シドニー「ホームレス議定書」を見習い、自己決定権に基づく支援を!渋谷区に提言しました。
東京都渋谷区は、今年4月に行われた区長選で初当選した長谷部健・新区長のもと、新たな野宿者支援プロジェクトを実施するための検討を始めました。
プロジェクトメンバーの一人である駒崎弘樹さん(認定NPO法人フローレンス 代表理事)が、自身のブログで明らかにしたところによると、プロジェクト名は「アイ リブ シブヤ」プロジェクトという名称になったようです。
「アイ リブ シブヤ」プロジェクト始めました(駒崎弘樹ブログ)
プロジェクトの検討会議は6月29日に第1回会合が開催され、7月24日の第2回会合には都内で生活困窮者への支援を実施している団体へのヒヤリングが行われました。
私は一般社団法人つくろい東京ファンドの代表者として、このヒヤリングに呼ばれたので、「東京におけるハウジングファーストの実践」というタイトルで発表をおこない、個室シェルター「つくろいハウス」の取り組み等について説明しました。
渋谷区がこれからホームレス支援施策を実施するにあたって、私が提言したのは以下の3点です。
このうち、「自己決定権の尊重」に関しては、オーストラリア・シドニー市における「公共空間におけるホームレスのためのプロトコル(議定書)」を紹介しました。
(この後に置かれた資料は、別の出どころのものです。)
(* ===== verification/RunnerTokensTheorems.v ===== *)
(** * Model runner: the theorems about asynchronous scheduling *)
From S2P Require Import Prelude CoreUtils KvLayout RunnerTokens RunnerTokensSpec RunnerTokensSim RunnerTokensRun RunnerTokensRing RunnerTokensMain.

(** ** Repairing the staged rows *)
Lemma set_first_all (l : list (Z * Z)) (staged : list (list Z)) : NoDup l.*1 ->
  (forall p, p ∈ l -> 0 <= p.1 /\ exists x rest, at_ staged p.1 = Some (x :: rest)) ->
  exists staged', foldM set_first staged l = Ok staged' /\
    (forall p x rest, p ∈ l -> at_ staged p.1 = Some (x :: rest) -> at_ staged' p.1 = Some (p.2 :: rest)) /\
    (forall i, 0 <= i -> (forall p, p ∈ l -> p.1 <> i) -> at_ staged' i = at_ staged i).
Proof.
  revert staged. induction l as [|[i t] l IH]; intros staged Hnd Hin; cbn [foldM].
  { exists staged. split; [done|]. split; [by intros p x rest Hp%not_elem_of_nil|done]. }
  cbn in Hnd. apply NoDup_cons in Hnd as [Hi Hnd]. destruct (Hin (i, t)) as (Hi0 & x & rest & Hx); [by left|]. cbn [fst] in *.
  unfold set_first at 2. cbn [fst snd]. rewrite py_nth_at, Hx by done. cbn [of_option mbind res_bind].
  assert (Hne : forall p, p ∈ l -> p.1 <> i).
  { intros p Hp He. apply Hi. apply list_elem_of_fmap. by exists p. }
  assert (Hother : forall k, 0 <= k -> k <> i -> at_ (<[Z.to_nat i := t :: rest]> staged) k = at_ staged k).
  { intros k Hk Hki. apply list_lookup_insert_ne. lia. }
  destruct (IH (<[Z.to_nat i := t :: rest]> staged) Hnd) as (staged' & -> & H1 & H2).
  { intros p Hp. destruct (Hin p) as (Hp0 & Hp1); [by right|]. split; [done|]. by rewrite Hother by (done || by apply Hne). }
  exists staged'. split; [done|]. split.
  - intros p y rest' [->|Hp]%elem_of_cons Hy; cbn [fst snd] in *.
    + rewrite H2 by (lia || intros q Hq; by apply Hne). rewrite Hx in Hy. injection Hy as <- <-.
      apply list_lookup_insert_eq, (lookup_lt_Some _ _ _ Hx).
    + apply (H1 p y); [done|]. destruct (Hin p) as (Hp0 & _); [by right|]. by rewrite Hother by (done || by apply Hne).
  - intros k Hk Hp. rewrite H2; [|done|intros q Hq; apply Hp; by right]. apply Hother; [done|].
    intros ->. by apply (Hp (i, t) ltac:(by left)).
Qed.

Lemma prev_rows_elem m ids i j : (i, j) ∈ prev_rows m ids <-> 0 <= i /\ exists id, at_ ids i = Some id /\ m !! id = Some j.
Proof.
  unfold prev_rows. rewrite list_elem_of_omap. split.
  - intros ([i' id] & Hin & Hf). apply enumerate_elem in Hin as [H0 Hi]. cbn in Hf.
    destruct (m !! id) as [j'|] eqn:Hj; [|done]. cbn in Hf. injection Hf as <- <-. split; [done|]. by exists id.
  - intros (H0 & id & Hi & Hj). exists (i, id). split; [by apply enumerate_elem|]. cbn. by rewrite Hj.
Qed.

Lemma prev_rows_NoDup m ids : NoDup (prev_rows m ids).*1.
Proof.
  unfold prev_rows. assert (Hnd : NoDup (zip (py_range (len ids)) ids).*1).
  { rewrite fst_zip; [apply NoDup_seqZ|]. unfold py_range, len. rewrite length_seqZ. lia. }
  induction (zip (py_range (len ids)) ids) as [|[i id] l IH]; [constructor|]. cbn in Hnd. apply NoDup_cons in Hnd as [Hi Hnd].
  cbn. destruct (m !! id) as [j|]; [|by apply IH]. cbn. apply NoDup_cons. split; [|by apply IH].
  intros ([i' j'] & He & Hin)%list_elem_of_fmap. cbn in He. subst i'. apply list_elem_of_omap in Hin as ([i' id'] & Hin & Hf).
  cbn in Hf. destruct (m !! id'); [|done]. cbn in Hf. injection Hf as -> <-. apply Hi, list_elem_of_fmap. by exists (i, id').
Qed.

(** Without a gap every row is repaired. *)
Lemma no_gap m (ids : list string) : existsb (fun id => bool_decide (m !! id = None)) ids = false ->
  (prev_rows m ids).*1 = py_range (len ids).
Proof.
  intros Hs. unfold prev_rows.
  assert (Hfst : (zip (py_range (len ids)) ids).*1 = py_range (len ids)).
  { apply fst_zip. unfold py_range, len. rewrite length_seqZ. lia. }
  rewrite <- Hfst at 2. clear Hfst.
  assert (Hall : forall ii, ii ∈ zip (py_range (len ids)) ids -> is_Some (m !! ii.2)).
  { intros [i id] Hin. apply elem_of_zip_r in Hin. cbn. destruct (m !! id) eqn:Hm; [by eexists|]. exfalso.
    assert (Ht : existsb (fun id => bool_decide (m !! id = None)) ids = true); [|congruence].
    apply existsb_exists. exists id. split; [by apply list_elem_of_In|]. by apply bool_decide_eq_true. }
  induction (zip (py_range (len ids)) ids) as [|[i id] l IH]; [done|]. cbn.
  destruct (Hall (i, id) ltac:(by left)) as [j Hj]. cbn in Hj. rewrite Hj. cbn. rewrite IH; [done|].
  intros ii Hii. apply Hall. by right.
Qed.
2000年にオリンピックが開催されたシドニーでも、野宿者への排除が問題となり、支援団体と行政が議論を重ねました。
その結果、ホームレスの人は、本人が支援を要請した場合や苦しんでいる場合、その人のふるまいが自身や他者の安全を脅かしている場合などを除き、「介入されるべきではない」とする内容のプロトコルが締結されたのです。
実は、このプロトコルの存在については、7月上旬にお会いした東京工業大学の土肥真人研究室の研究者から教えてもらったばかりだったのですが、あまりに素晴らしい内容なので、さっそく活用させてもらいました。
参考文献:「行政機関が締結している公共空間におけるホームレス・プロトコルの研究ーオーストラリアNSW州シドニー市を対象としてー」(PDF)
「公共空間にいるホームレスのためのプロトコル」(日本語訳:シドニー大学 河西奈緒)
渋谷区では、長年、行政による野宿者への排除が繰り返されてきました。その様子は、2012年に公開されたドキュメンタリー映画『渋谷ブランニューデイズ』(遠藤大輔監督)の中で、克明に描かれています。
この日のヒヤリングには、渋谷で野宿者支援をおこなってきた団体も呼ばれたようですが、参加していませんでした。
当事者と支援者でつくる「のじれん」は、7月23日付けで長谷部区長宛に手紙を出し、区長が直接、プロジェクトの趣旨や概要を説明することを求めています。
私もヒヤリングの中で、地元の当事者・支援者と直接対話をおこなうことを求めました。
渋谷区が長年の対立を解消したいと本当に願っているのであれば、まずはシドニー市の取り組みを謙虚に学んだ上で、地元の団体と話し合いながら当事者の自己決定権に基づく支援の在り方を模索していくべきだと考えます。